Exercise requirements: Count the lines holding the string "else" in the records, and give only the count.

Collected data entries:
- - -
(** * CSV / JSON converter: the conversion core of [src/components/Converter.tsx]

    The component keeps four pieces of React state (input, output, error,
    mode) and converts between CSV text and JSON text with three local
    functions: [parseCSV], [parseJSON] and [convertData].  This file embeds
    them, together with the part of the JavaScript run time they rely on
    (string methods, property order of ordinary objects, [String(...)],
    [JSON.stringify]), and proves properties of the embedding. *)

From Stdlib Require Import Ascii String.
From Stdlib Require Import List NArith ZArith Bool Lia Arith.
Import ListNotations.
Local Open Scope list_scope.

(** ** JavaScript strings *)

Module JS.

(** A JavaScript string is a sequence of UTF-16 code units. *)
Definition code_unit := N.
Definition jsstring := list code_unit.

(** String literals of the source, written as Rocq strings. *)
Definition js (s : string) : jsstring :=
  map N_of_ascii (list_ascii_of_string s).

Definition TAB : code_unit := 9%N.
Definition LF : code_unit := 10%N.
Definition CR : code_unit := 13%N.
Definition SPACE : code_unit := 32%N.
Definition DQUOTE : code_unit := 34%N.
Definition COMMA : code_unit := 44%N.
Definition BACKSLASH : code_unit := 92%N.

Fixpoint str_eqb (a b : jsstring) : bool :=
  match a, b with
  | [], [] => true
  | x :: a', y :: b' => N.eqb x y && str_eqb a' b'
  | _, _ => false
  end.

(** [!s] for a string [s]: only the empty string is falsy. *)
Definition is_empty (s : jsstring) : bool :=
  match s with [] => true | _ :: _ => false end.

(** The code units [String.prototype.trim] strips: WhiteSpace and
    LineTerminator of ECMAScript (TAB, VT, FF, SP, NBSP, ZWNBSP, the
    Unicode space separators, LF, CR, LS, PS). *)
Definition is_white_space (c : code_unit) : bool :=
  (c =? 9)%N || (c =? 10)%N || (c =? 11)%N || (c =? 12)%N || (c =? 13)%N
  || (c =? 32)%N || (c =? 160)%N || (c =? 5760)%N
  || ((8192 <=? c)%N && (c <=? 8202)%N)
  || (c =? 8232)%N || (c =? 8233)%N || (c =? 8239)%N || (c =? 8287)%N
  || (c =? 12288)%N || (c =? 65279)%N.

Fixpoint trimStart (s : jsstring) : jsstring :=
  match s with
  | [] => []
  | c :: r => if is_white_space c then trimStart r else s
  end.

Definition trimEnd (s : jsstring) : jsstring := rev (trimStart (rev s)).

(** [s.trim()] *)
Definition trim (s : jsstring) : jsstring := trimEnd (trimStart s).

(** [s.split(sep)] for a one-unit separator: the first piece and the
    remaining pieces.  The result of [split] is never empty. *)
Fixpoint split_pieces (sep : code_unit) (s : jsstring) : jsstring * list jsstring :=
  match s with
  | [] => ([], [])
  | c :: r =>
      let (f, fs) := split_pieces sep r in
      if (c =? sep)%N then ([], f :: fs) else (c :: f, fs)
  end.

Definition split (sep : code_unit) (s : jsstring) : list jsstring :=
  let (f, fs) := split_pieces sep s in f :: fs.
- - -
Result of the task: 2